The benefits of active recovery

If you want to achieve your goals and be your best, how you recover from exercise is just as important as what you do. Active recovery is key to helping your body recover from hard workouts.

It is more beneficial to add low-impact, low intensity exercise to your rest days than inactivity, regardless of how hard you worked in your last workout.

Continue reading to find out more about active recovery and how often it should be done. What activities count?

What is Active Recovery?

Male runner stretching leg outside

Active recovery can be described as low-intensity exercise or low-key movement, which is different from a “workout”.

Christine VanDoren CPT, says that active recovery involves non-strenuous activities such as walking and active stretching. Yoga and light cycling are all good options.

This is done to increase blood flow, warm the muscles, and burn a few calories. It also reduces stress levels. She explains that it also reduces blood lactate, which can build up during strenuous exercise and cause muscle fatigue.

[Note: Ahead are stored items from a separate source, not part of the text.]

Fixpoint flexible_type_nested_ind (v : flexible_type) : P v :=
  match v with
  | FInt i => Hint i
  | FFloat b => Hfloat b
  | FString s => Hstring s
  | FVec l => Hvec l
  | FList l =>
      Hlist l ((fix go l : Forall P l :=
        match l with
        | [] => Forall_nil_2 P
        | v :: l => Forall_cons_2 P v l (flexible_type_nested_ind v) (go l)
        end) l)
  | FDict d =>
      Hdict d ((fix go d : Forall (λ kv, P kv.1 ∧ P kv.2) d :=
        match d with
        | [] => Forall_nil_2 _
        | (k, v) :: d => Forall_cons_2 (λ kv, P kv.1 ∧ P kv.2) (k, v) d
            (conj (flexible_type_nested_ind k) (flexible_type_nested_ind v)) (go d)
        end) d)
  | FDateTime d => Hdate d
  | FUndefined => Hundef
  | FImage i => Himage i
  end.
End flexible_type_induction.

(** ** Type codes *)

Lemma enum_of_code_code t : enum_of_code (enum_code t) = Some t.
Proof. by destruct t. Qed.

Lemma enum_code_range t : 0 ≤ enum_code t ≤ 8.
Proof. destruct t; simpl; lia. Qed.

Lemma enum_code_of_code c t : enum_of_code c = Some t → enum_code t = c.
Proof.
  unfold enum_of_code. intros H. by repeat case_match; simplify_eq.
Qed.

Lemma get_type_reset t : get_type (reset t) = t.
Proof. by destruct t. Qed.

(** ** Date-times *)

Lemma u56_split u : is_u64 u →
  u64 (u64 (uw 24 (u ≫ 32) ≪ 32) + u32 u) = uw 56 u.
Proof.
  intros Hu. rewrite Z.shiftr_div_pow2, Z.shiftl_mul_pow2 by lia. unfold uw, is_u in *.
  eval_pow. dlia.
Qed.

(** The timestamp kept is the low 56 bits, sign extended. *)
Lemma posix_timestamp_set ts d : posix_timestamp (set_posix_timestamp ts d) = sw 56 ts.
Proof.
  unfold posix_timestamp, set_posix_timestamp.
  cbn [m_posix_timestamp_high m_posix_timestamp_low].
  rewrite u56_split by auto with sframe lia.
  replace (uw 56 (u64 ts)) with (uw 56 ts).
  2:{ unfold uw. rewrite mod_mod_pow2 by lia. done. }
  rewrite Z.shiftl_mul_pow2, Z.shiftr_div_pow2 by lia.
  pose proof (uw_range 56 ts ltac:(lia)) as Hr. unfold sw.
  set (v := uw 56 ts) in *. clearbody v. unfold is_u, uw in *. eval_pow.
  repeat case_match; dlia.
Qed.
Lemma double_blocks ct data bits :
  ct = INTEGER ∨ ct = FLOAT → defined data = map FFloat bits → Forall is_u64 bits →
  is_u64 (Z.of_nat (length data)) →
  ∃ bs vals, encode_double oob data = Some bs ∧ reads_as ct (stored bits) vals ∧
    (∀ rest, decode_double (map (blank ct) data) (undefined_count data) (bs ++ rest)
      = Some (fill (map (blank ct) data) vals, rest)) ∧
    ∀ rest, decode_double_stream (length bits) (bs ++ rest)
      = Some (map FFloat (stored bits), rest).
Proof.
  intros Hct Hd Hb Hu. unfold encode_double, stored. rewrite (integer_safe_defined _ _ Hd).
  assert (∀ c l, read_le 1 (c :: l) = Some (c, l)) as Hread.
  { intros c l. unfold read_le. change (c :: l) with ([c] ++ l). rewrite read_bind by done.
    cbn. by rewrite Z.add_0_r. }
  destruct (forallb _ bits).
  - set (ints := map (Float64.f2i oob) bits).
    assert (Forall is_s64 ints) as Hi.
    { apply Forall_map, Forall_forall. intros b _. by apply Float64.f2i_range. }
    destruct (number_column (map (to_integer oob) data) ints) as (bs & He & Hdec & Hstr);
      [by apply to_integer_defined|done|by rewrite length_map|].
    rewrite He. exists (INTEGER_ENCODING :: bs), (map FFloat (map recode bits)).
    split_and!; [done|apply reads_as_floats| |]; intros rest; cbn [app].
    + unfold decode_double. rewrite (reader_bind_Some _ _ _ _ _ (Hread _ _)). cbv zeta.
      change (s8 INTEGER_ENCODING) with 1. cbn [Z.ltb Z.eqb negb]. cbn.
      rewrite (blank_to_integer ct data) by done.
      replace (undefined_count data) with (undefined_count (map (to_integer oob) data)).
      2:{ unfold undefined_count. rewrite length_map, (to_integer_defined _ _ Hd), Hd.
          by rewrite !length_map. }
      rewrite (reader_bind_Some _ _ _ _ _ (Hdec _)). unfold mret, reader_ret. do 2 f_equal.
      rewrite <- (fill_blank INTEGER (map (to_integer oob) data)) by done.
      rewrite (map_fill integer_to_float) by apply integer_to_float_undefined.
      rewrite (to_integer_defined _ _ Hd).
      transitivity (fill (map (blank FLOAT) data) (map FFloat (map recode bits))).
      * f_equal.
        -- rewrite !map_map. apply map_ext. intros v. unfold blank.
           replace (is_undefined (to_integer oob v)) with (is_undefined v) by (by destruct v).
           by destruct (is_undefined v).
        -- unfold ints. by rewrite !map_map.
      * apply fill_blank_any; [done|by destruct Hct as [-> | ->]|].
        by rewrite Hd, !length_map.
    + unfold decode_double_stream. rewrite (reader_bind_Some _ _ _ _ _ (Hread _ _)). cbv zeta.
      change (s8 INTEGER_ENCODING) with 1. cbn.
      replace (length bits) with (length ints) by apply length_map.
      rewrite (reader_bind_Some _ _ _ _ _ (Hstr _)). unfold mret, reader_ret.
      rewrite (to_integer_defined _ _ Hd). unfold ints. by rewrite !map_map.
  - destruct (double_legacy_blocks ct data bits Hct Hd Hb Hu) as (bs & vals & He & Hv & Hdec & Hstr).
    rewrite He. exists (LEGACY_ENCODING :: bs), vals.
    split_and!; [done|done| |]; intros rest; cbn [app].
    + unfold decode_double. rewrite (reader_bind_Some _ _ _ _ _ (Hread _ _)). apply Hdec.
    + unfold decode_double_stream. rewrite (reader_bind_Some _ _ _ _ _ (Hread _ _)). apply Hstr.
Qed.
End doubles.

(** ** Storing decoded values *)

Lemma fill_nil ret : fill ret [] = ret.
Proof. induction ret as [|v ret IH]; [done|]. cbn. destruct (is_undefined v); by rewrite IH. Qed.

Lemma store_all_skip pre v ret x vals : is_undefined v = true →
  store_all (pre ++ v :: ret) (length pre) (x :: vals)
  = store_all ((pre ++ [v]) ++ ret) (length (pre ++ [v])) (x :: vals).
Proof.
  intros E. cbn [store_all].
  assert (skip_undefined (drop (length pre) (pre ++ v :: ret)) (length pre)
    = skip_undefined (drop (length (pre ++ [v])) ((pre ++ [v]) ++ ret)) (length (pre ++ [v]))) as ->.
  { rewrite !drop_app_length. cbn [skip_undefined]. rewrite E. f_equal.
    rewrite length_app. simpl. lia. }
  by rewrite <- app_assoc.
Qed.

Lemma store_all_fill pre ret vals :
  length vals = length (defined ret) →
  store_all (pre ++ ret) (length pre) vals = Some (pre ++ fill ret vals).
Proof.
  revert pre vals. induction ret as [|v ret IH]; intros pre vals Hl.
  { by destruct vals. }
  rewrite defined_cons in Hl. cbn [fill]. destruct (is_undefined v) eqn:E.
  - destruct vals as [|x vals]; [by rewrite fill_nil|].
    rewrite store_all_skip, IH by done. by rewrite <- app_assoc.
  - destruct vals as [|x vals]; [done|]. cbn [store_all].
    rewrite drop_app_length. cbn [skip_undefined]. rewrite E.
    rewrite length_app. cbn [length]. destruct (Nat.ltb_spec (length pre) (length pre + S (length ret))); [|lia].
    rewrite insert_app_r_alt, Nat.sub_diag by lia. cbn [insert list_insert].
    replace (pre ++ x :: ret) with ((pre ++ [x]) ++ ret) by (by rewrite <- app_assoc).
    replace (S (length pre)) with (length (pre ++ [x])) by (rewrite length_app; simpl; lia).
    rewrite IH by (simpl in Hl; lia). by rewrite <- app_assoc.
Qed.

Lemma store_all_blank ct data vals : ct ≠ UNDEFINED → length vals = length (defined data) →
  store_all (map (blank ct) data) 0 vals = Some (fill (map (blank ct) data) vals).
Proof.
  intros Hct Hl. pose proof (store_all_fill [] (map (blank ct) data) vals) as H.
  rewrite defined_blank in H by done. exact (H Hl).
Qed.

Lemma num_values_blank ct data : ct ≠ UNDEFINED → is_u64 (Z.of_nat (length data)) →
  num_values (map (blank ct) data) (undefined_count data) = length (defined data).
Proof.
  intros Hct Hu. unfold num_values. rewrite <- (undefined_count_blank ct data) by done.
  rewrite (num_to_read _ (length (defined data))); [lia|by rewrite defined_blank|by rewrite length_map].
Qed.

(** A column held for the stream decoder is held for the decoder that stores what it yields. *)
Lemma stored_column ct w (stream : nat → reader (list flexible_type)) data vals :
  ct ≠ UNDEFINED → is_u64 (Z.of_nat (length data)) → length vals = length (defined data) →
  encodes w (stream (length (defined data))) vals →
  ∃ bs, w = Some bs ∧ (∀ rest, stream (length (defined data)) (bs ++ rest) = Some (vals, rest)) ∧
    ∀ rest, (vals ← stream (num_values (map (blank ct) data) (undefined_count data));
      rlift (store_all (map (blank ct) data) 0 vals)) (bs ++ rest)
      = Some (fill (map (blank ct) data) vals, rest).
Proof.
  intros Hct Hu Hl (bs & Hw & Hs). exists bs. split_and!; [done|done|]. intros rest.
  rewrite num_values_blank by done. rewrite (reader_bind_Some _ _ _ _ _ (Hs _)).
  unfold rlift. by rewrite store_all_blank.
Qed.

(** ** Strings *)

Lemma as_index_of_size n : is_u64 (Z.of_nat n) → as_index (of_size_t n) = Some n.
Proof.
  intros. unfold as_index, of_size_t. cbn. by rewrite uw_sw, uw_small, Nat2Z.id.
Qed.

Lemma size_list (ns : list nat) :
  is_u64 (Z.of_nat (length ns)) →
  encodes (encode_number (map of_size_t ns))
    (decode_number (replicate (length ns) (reset INTEGER)) 0) (map of_size_t ns).
Proof.
  intros Hu. unfold of_size_t.
  rewrite <- (map_map (λ n, s64 (Z.of_nat n)) FInt), <- (length_map (λ n, s64 (Z.of_nat n)) ns).
  apply number_list; [|by rewrite length_map].
  apply Forall_map, Forall_forall. intros n _. apply sw_range.
Qed.

(** The table of the strings seen and the list of them agree. *)
Record dictionary (m : gmap (list Z) nat) (strs : list (list Z)) : Prop := {
  dict_lookup : ∀ s i, m !! s = Some i ↔ strs !! i = Some s;
  dict_size : base.size m = length strs;
  dict_small : (length strs ≤ 64)%nat;
}.

Lemma dictionary_empty : dictionary ∅ [].
Proof. split; [|by rewrite map_size_empty|simpl; lia]. intros s i. by rewrite lookup_empty, lookup_nil. Qed.

Lemma dictionary_insert m strs s :
  dictionary m strs → m !! s = None → (base.size m < 64)%nat →
  dictionary (<[s := base.size m]> m) (strs ++ [s]).
Proof.
  intros [Hl Hs Hsm] Hn Hlt. split.
  - intros s' i. rewrite lookup_insert_Some, Hl, lookup_snoc_Some, Hs. split.
    + intros [[<- <-]|[Hne Hi]]; [by right|left]. split; [by eapply lookup_lt_Some|done].
    + intros [[Hi Hs']|[-> <-]]; [right|by left]. split; [|done].
      intros <-. apply Hl in Hs'. by rewrite Hn in Hs'.
  - rewrite map_size_insert_None, length_app by done. simpl. lia.
  - rewrite length_app. simpl. lia.
Qed.

Lemma lookups_extend strs s idxs (prev : list (list Z)) :
  mapM (λ i, strs !! i) idxs = Some prev → mapM (λ i, (strs ++ [s]) !! i) idxs = Some prev.
Proof.
  rewrite !mapM_Some. intros H. eapply Forall2_impl; [done|]. intros i x Hi. by apply lookup_app_l_Some.
Qed.

Lemma lookups_snoc (strs : list (list Z)) idxs prev i s :
  mapM (λ i, strs !! i) idxs = Some prev → strs !! i = Some s →
  mapM (λ i, strs !! i) (idxs ++ [i]) = Some (prev ++ [s]).
Proof. rewrite !mapM_Some. intros H Hi. apply Forall2_app; [done|]. by constructor. Qed.

Lemma build_dictionary_spec data ss m strs idxs prev :
  defined data = map FString ss → dictionary m strs → mapM (λ i, strs !! i) idxs = Some prev →
  build_dictionary data m strs idxs = Some None ∨
  ∃ strs' idxs', build_dictionary data m strs idxs = Some (Some (strs', idxs')) ∧
    mapM (λ i, strs' !! i) idxs' = Some (prev ++ ss) ∧ (length strs' ≤ 64)%nat ∧
    Forall (λ s, s ∈ strs ++ ss) strs'.
Proof.
  revert ss m strs idxs prev. induction data as [|v data IH]; intros ss m strs idxs prev Hd Hdict Hp.
  { right. exists strs, idxs. destruct ss; [|done]. rewrite !app_nil_r.
    split_and!; [done|done|apply (dict_small _ _ Hdict)|by apply Forall_forall]. }
  rewrite defined_cons in Hd. cbn [build_dictionary]. destruct (is_undefined v) eqn:E; [by apply (IH _ _ _ _ prev)|].
  destruct ss as [|s ss]; [done|]. injection Hd as -> Hd. cbn [get_flex_string mbind option_bind].
  destruct (m !! s) as [i|] eqn:Hm.
  - destruct (IH ss m strs (idxs ++ [i]) (prev ++ [s]) Hd Hdict) as [?|(strs' & idxs' & Hb & Hl & Hs & Hin)].
    { apply lookups_snoc; [done|]. by apply (dict_lookup _ _ Hdict). }
    { by left. }
    right. exists strs', idxs'. rewrite <- app_assoc in Hl. split_and!; [done|done|done|].
    eapply Forall_impl; [done|]. intros x. rewrite !elem_of_app, elem_of_cons. tauto.
  - destruct (Nat.leb_spec 64 (base.size m)); [by left|].
    pose proof (dictionary_insert _ _ _ Hdict Hm ltac:(lia)) as Hdict'.
    destruct (IH ss _ _ (idxs ++ [base.size m]) (prev ++ [s]) Hd Hdict')
      as [?|(strs' & idxs' & Hb & Hl & Hs & Hin)].
    { apply lookups_snoc; [by apply lookups_extend|]. apply (dict_lookup _ _ Hdict').
      by rewrite lookup_insert_eq. }
    { by left. }
    right. exists strs', idxs'. rewrite <- app_assoc in Hl. split_and!; [done|done|done|].
    eapply Forall_impl; [done|]. intros x. by rewrite <- app_assoc.
Qed.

Active recovery is a way to avoid overtraining and help with recovery, especially if there are intense training sessions.

Jordan August, PT and DPT, CSCS, says that active recovery can improve delayed-onset muscle soreness. This occurs 24-72 hours after exercise.

Your rest days can be used for active recovery, or as a cooldown after a hard workout.

A 2019 study found that even a mere 6-10 minute active recovery period after or between workouts can have “consistently positive results on performance.”

Benefits of Active Recover

Woman using foam roller on upper thigh

This is what you can expect when active recovery becomes a cornerstone in your workout recovery program:

1. Keeps muscles flexible

Active recovery can be achieved through active stretching or foam-rolling. These activities can improve mobility and flexibility.

2. Reduces muscle soreness

Exercising can cause muscle micro-tears and inflammation, which can make you feel sore. To grow larger and more powerful, your body must repair these tears. Active recovery can reduce muscle soreness.

August explains that incorporating movement into a workout after a hard workout can be one of the best ways to reduce muscle soreness. This is achieved by increasing blood flow to the muscle tissue and eliminating metabolic waste. It can reduce pain.

3. Blood flow increases

August says that constant movement at lower intensities will speed up your body’s recovery by stimulating blood flow and increasing heart rate. It also prepares your body for the next training session.

4. This will help you keep your exercise regimen on track

Active recovery allows your body to breathe, which helps you keep your momentum and not burn out while you are performing.

It allows you to be consistent and not overdo it, which can lead to injuries.

Beachbody Supertrainer and co-creator of CORE DE FORCE Jericho McMatthews has included active recovery in her Morning Meltdown 100 Program.

These 100 workouts offer a range of training methods, including resistance, mobility, HIIT and active recovery.

Jericho guides you through yoga-inspired mobility and flexibility moves to help maximize recovery. These sessions will help you relax and soothe your body.

Ctive vs. Passive Recovery

Man walking on nature trail

Passive recovery, on the other hand, is total relaxation. Active recovery can be any low-intensity activity you do to recover from hard-core training.

Imagine you ran a 5k today. Walking or riding a bike would be an active recovery.

Passive recovery would include laying on the couch and binge watching your favorite show.

According to American Council on Exercise sponsored studies, active recovery is more effective than its passive counterpart in endurance and power.

At:Active recovery was superior to:

Clearing metabolic waste from the blood after exercise, thereby boosting endurance-related performance.Preserving peak power output and average power, helping to maintain power-related performance.

You should also eliminate all rest days from your muscle recovery program.

August says that passive recovery or total sleep would be a good option if your sleep, nutrition or stress levels are low.

If you are recovering from an injury, it is the best choice.

If you don’t have the option, choose active recovery whenever possible.

Exercises and Workouts for ctive Recovery

Active recovery shouldn’t be considered a “workout.”

You’ve reached the sweet spot if you feel warm and can still carry on a conversation. You need to reduce your sweating or get out of breath if you feel like you are constantly getting hot.

Keep an eye on your heart rate. This is not about burning calories or reaching other goals.

VanDoren suggests, “Try going on an adventure or following along with yoga videos.”

Active recovery is better than total rest days if you are not dealing with an illness or injury.

You can get more energy from a short walk, yoga or bike ride, and you’ll feel less sore tomorrow.